(Record excerpts)

(** * JoiningDataProvider and DeferredDataProvider (Oracle JET v10.0.0)

    A shallow embedding of
      [ojjoiningdataprovider.js]  (client-side joins over data providers)
      [ojdeferreddataprovider.js] (a provider created from a promise)
    together with the properties of the join step, of the attribute
    partitioner and of the deferred adapter.

    Modelling conventions.
    - JavaScript values are a small universe [value]; numbers are integers.
    - A promise is modelled by its outcome: [Resolved v] or [Rejected e].
      An exception thrown inside a [then] callback is a rejection, so thrown
      errors and rejections share the type [outcome].
    - What a [then] callback finds depends on what happened while its promise
      was pending: the order in which concurrent fetches settle, and what
      other calls have assigned to the provider's fields in the meantime, are
      explicit parameters of the methods that wait ([schedule]).
    - Providers handed to the classes (base provider, joined providers, the
      value a deferred promise resolves to) are collaborators: they are
      records of functions, and every call made on them is recorded in an
      event log.
    - Objects that the code mutates and that the caller can still see (fetch
      parameter objects) live in a store indexed by locations. *)

From stdpp Require Import gmap strings list fin_maps.
From Stdlib Require Import ZArith.

Set Warnings "-register-all".

Local Open Scope string_scope.
Local Open Scope Z_scope.
Local Open Scope nat_scope.
Local Open Scope list_scope.

(** ** JavaScript values *)

Inductive value : Type :=
| VUndefined
| VNull
| VBool (b : bool)
| VNum (n : Z)
| VStr (s : string)
| VArr (elems : list value)
| VObj (fields : list (string * value)).
(** X11: a text that names W260 or W320 is always read as a comparison of
    flours with a unit marker; in deep mode, a graph without charts then
    gets the flour radar first and the bar chart that opposes W260 to
    W320, even when the text names one of them only. *)
Theorem strength_marker_compares_flours
        (toLowerCase : jsstring -> jsstring) (graph : value)
        (message : jsstring) :
  has (toLowerCase message) "w260" = true
  \/ has (toLowerCase message) "w320" = true ->
  isObject graph = true ->
  chartsOf graph = [] ->
  let s := getSignals toLowerCase message in
  let charts :=
    chartsOf (ensureGenericChartsAlways toLowerCase graph APPROFONDIE message) in
  hasUnits s = true /\ isComparison s = true /\ topic s = farines
  /\ hd_error charts = Some (radarChart farines)
  /\ In (barChart farines) charts.
Proof.
  intros H Hobj Hempty s charts. destruct (strength_marker_found _ H) as (U & T).
  assert (HU : hasUnits s = true) by exact U.
  assert (HC : isComparison s = true).
  { cbn [s getSignals isComparison].
    destruct H as [-> | ->]; rewrite ?orb_true_r; reflexivity. }
  assert (HT : topic s = farines).
  { cbn [s getSignals topic]. rewrite T, orb_true_r. reflexivity. }
  repeat (split; [assumption|]).
  unfold charts.
  rewrite chartsOf_ensure by exact Hobj. fold s. rewrite Hempty.
  unfold needCharts. rewrite HC, orb_true_r. cbn [Speed_eqb andb length Nat.eqb].
  unfold autoCharts. rewrite HC, HT. split; [reflexivity|].
  cbn [app]. right. apply in_or_app. right. now left.
Qed.

Lemma strength_marker_compares_flours_witness :
  let s := getSignals toLowerCaseLatin1 (lit "Ma W320 est trop tenace") in
  let charts :=
    chartsOf (ensureGenericChartsAlways toLowerCaseLatin1 (VObj []) APPROFONDIE
                (lit "Ma W320 est trop tenace")) in
  hasUnits s = true /\ isComparison s = true /\ topic s = farines
  /\ hd_error charts = Some (radarChart farines)
  /\ In (barChart farines) charts.
Proof.
  apply (strength_marker_compares_flours toLowerCaseLatin1 (VObj [])
           (lit "Ma W320 est trop tenace")); [right| |]; vm_compute; reflexivity.
Defined.

(** X12: a text without a digit has no number and no variables: in deep
    mode it gets charts for comparison or protocol words only. *)
Theorem no_digit_no_variables
        (toLowerCase : jsstring -> jsstring) (message : jsstring)
        (speed : Speed) :
  forallb (fun c => negb (isDigit c)) (toLowerCase message) = true ->
  let s := getSignals toLowerCase message in
  nums s = [] /\ hasVariables s = false
  /\ needCharts speed s
     = Speed_eqb speed APPROFONDIE && (isComparison s || isProtocol s).
Proof.
  intros H s.
  assert (N : nums s = []).
  { cbn [s getSignals nums]. unfold matchAll. cbn [matchAllFrom].
    now rewrite execFrom_number_none by exact H. }
  assert (V : hasVariables s = false).
  { cbn [s getSignals nums] in N. cbn [s getSignals hasVariables].
    now rewrite N. }
  repeat split; [exact N|exact V|]. unfold needCharts. now rewrite V.
Qed.

Lemma no_digit_no_variables_witness :
  let s := getSignals toLowerCaseLatin1 (lit "Quelle farine pour la pâte ?") in
  nums s = [] /\ hasVariables s = false
  /\ needCharts APPROFONDIE s
     = Speed_eqb APPROFONDIE APPROFONDIE && (isComparison s || isProtocol s).
Proof.
  apply (no_digit_no_variables toLowerCaseLatin1
           (lit "Quelle farine pour la pâte ?") APPROFONDIE).
  vm_compute. reflexivity.
Defined.

End SignalProperties.

Module HandlerFacts.
Import Tutor Tutor.BlockSpec.

(** A text trims to nothing exactly when it is whitespace throughout. *)
Lemma trim_nil_iff (s : jsstring) :
  trim s = [] <-> forallb isWhiteSpace s = true.
Proof.
  split.
  - unfold trim, trimStart, trimEnd. intros H.
    apply dropWhile_nil_iff in H. rewrite forallb_rev in H.
    destruct (dropWhile isWhiteSpace (rev s)) as [|c r] eqn:E.
    + apply dropWhile_nil_iff in E. now rewrite forallb_rev in E.
    + pose proof (dropWhile_head _ _ _ _ E) as Hc.
      cbn [forallb] in H. rewrite Hc in H. discriminate.
  - intros H. unfold trim. now rewrite trimEnd_all.
Qed.

(** The repair stage, by the parse of the candidate: a value that
    parses and is truthy is kept; in every other case the repair call is
    made. *)
Lemma repair_cases (gw : Gateway) (raw1 : jsstring) (sp : Speed)
      (message : jsstring) :
  let e := extractGraphJsonBlock raw1 in
  let again :=
    bind (create gw (RepairPrompt sp message
                       (match json e with
                        | Some j => j
                        | None => lit "(vide)"
                        end)))
         (fun raw2 => ret (text e, parseOr (trim raw2) placeholder)) in
  repair gw raw1 sp message
  = match json e with
    | Some j =>
      match parse j with
      | Some v => if truthy v then ret (text e, v) else again
      | None => again
      end
    | None => again
    end.
Proof.
  intros e again. unfold repair. fold e.
  destruct (json e) as [[|c cs]|]; try reflexivity.
  unfold parseOr. destruct (parse (c :: cs)) as [v|]; [|reflexivity].
  now destruct (truthy v).
Qed.

Lemma log_grows {A} (log calls : list A) (p : A) :
  log <> log ++ calls ++ [p].
Proof.
  intros H. apply (f_equal (@length A)) in H.
  rewrite !length_app in H. cbn in H. lia.
Qed.

Lemma log_one_call {A} (log calls : list A) (p p1 : A) :
  log ++ [p1] = log ++ calls ++ [p] -> calls = [] /\ p = p1.
Proof.
  intros H. apply app_inv_head in H. destruct calls as [|c calls].
  - now injection H as <-.
  - destruct calls; discriminate.
Qed.

Lemma log_two_calls {A} (log calls : list A) (p p1 p2 : A) :
  log ++ [p1; p2] = log ++ calls ++ [p] -> calls = [p1] /\ p = p2.
Proof.
  intros H. apply app_inv_head in H. destruct calls as [|c calls].
  - discriminate.
  - destruct calls as [|c' calls].
    + now injection H as <- <-.
    + destruct calls; discriminate.
Qed.

Section WithHost.
Variable toLowerCase : jsstring -> jsstring.

(** The handler once the key and the message are there. *)
Lemma POST_valid (key : option jsstring) (gw : Gateway) (body : requestBody)
      (m : jsstring) :
  nonEmpty key = true ->
  message body = Some m ->
  forallb isWhiteSpace m = false ->
  let sp := match speed body with Some s => s | None => VITE end in
  let first := match isFirstTurn body with Some b => b | None => false end in
  POST toLowerCase key gw (Readable body)
  = bind (create gw (PrimaryPrompt sp first m))
         (fun raw1 =>
            bind (repair gw raw1 sp m)
                 (fun tg =>
                    ret (TutorResponse (fst tg)
                           (ensureGenericChartsAlways toLowerCase (snd tg) sp m)))).
Proof.
  intros Hk Hm Hb sp first. unfold POST. rewrite Hk, Hm. cbn [negb].
  destruct (trim m) as [|c cs] eqn:T; [|reflexivity].
  apply trim_nil_iff in T. congruence.
Qed.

(End Record excerpts)

§ What this task involves: Give the lines again, exactly as they stand, from the beginning of the data through the line with "W320, even when".

§ Solution to this exercise:
(** * JoiningDataProvider and DeferredDataProvider (Oracle JET v10.0.0)

    A shallow embedding of
      [ojjoiningdataprovider.js]  (client-side joins over data providers)
      [ojdeferreddataprovider.js] (a provider created from a promise)
    together with the properties of the join step, of the attribute
    partitioner and of the deferred adapter.

    Modelling conventions.
    - JavaScript values are a small universe [value]; numbers are integers.
    - A promise is modelled by its outcome: [Resolved v] or [Rejected e].
      An exception thrown inside a [then] callback is a rejection, so thrown
      errors and rejections share the type [outcome].
    - What a [then] callback finds depends on what happened while its promise
      was pending: the order in which concurrent fetches settle, and what
      other calls have assigned to the provider's fields in the meantime, are
      explicit parameters of the methods that wait ([schedule]).
    - Providers handed to the classes (base provider, joined providers, the
      value a deferred promise resolves to) are collaborators: they are
      records of functions, and every call made on them is recorded in an
      event log.
    - Objects that the code mutates and that the caller can still see (fetch
      parameter objects) live in a store indexed by locations. *)

From stdpp Require Import gmap strings list fin_maps.
From Stdlib Require Import ZArith.

Set Warnings "-register-all".

Local Open Scope string_scope.
Local Open Scope Z_scope.
Local Open Scope nat_scope.
Local Open Scope list_scope.

(** ** JavaScript values *)

Inductive value : Type :=
| VUndefined
| VNull
| VBool (b : bool)
| VNum (n : Z)
| VStr (s : string)
| VArr (elems : list value)
| VObj (fields : list (string * value)).
(** X11: a text that names W260 or W320 is always read as a comparison of
    flours with a unit marker; in deep mode, a graph without charts then
    gets the flour radar first and the bar chart that opposes W260 to
    W320, even when the text names one of them only. *)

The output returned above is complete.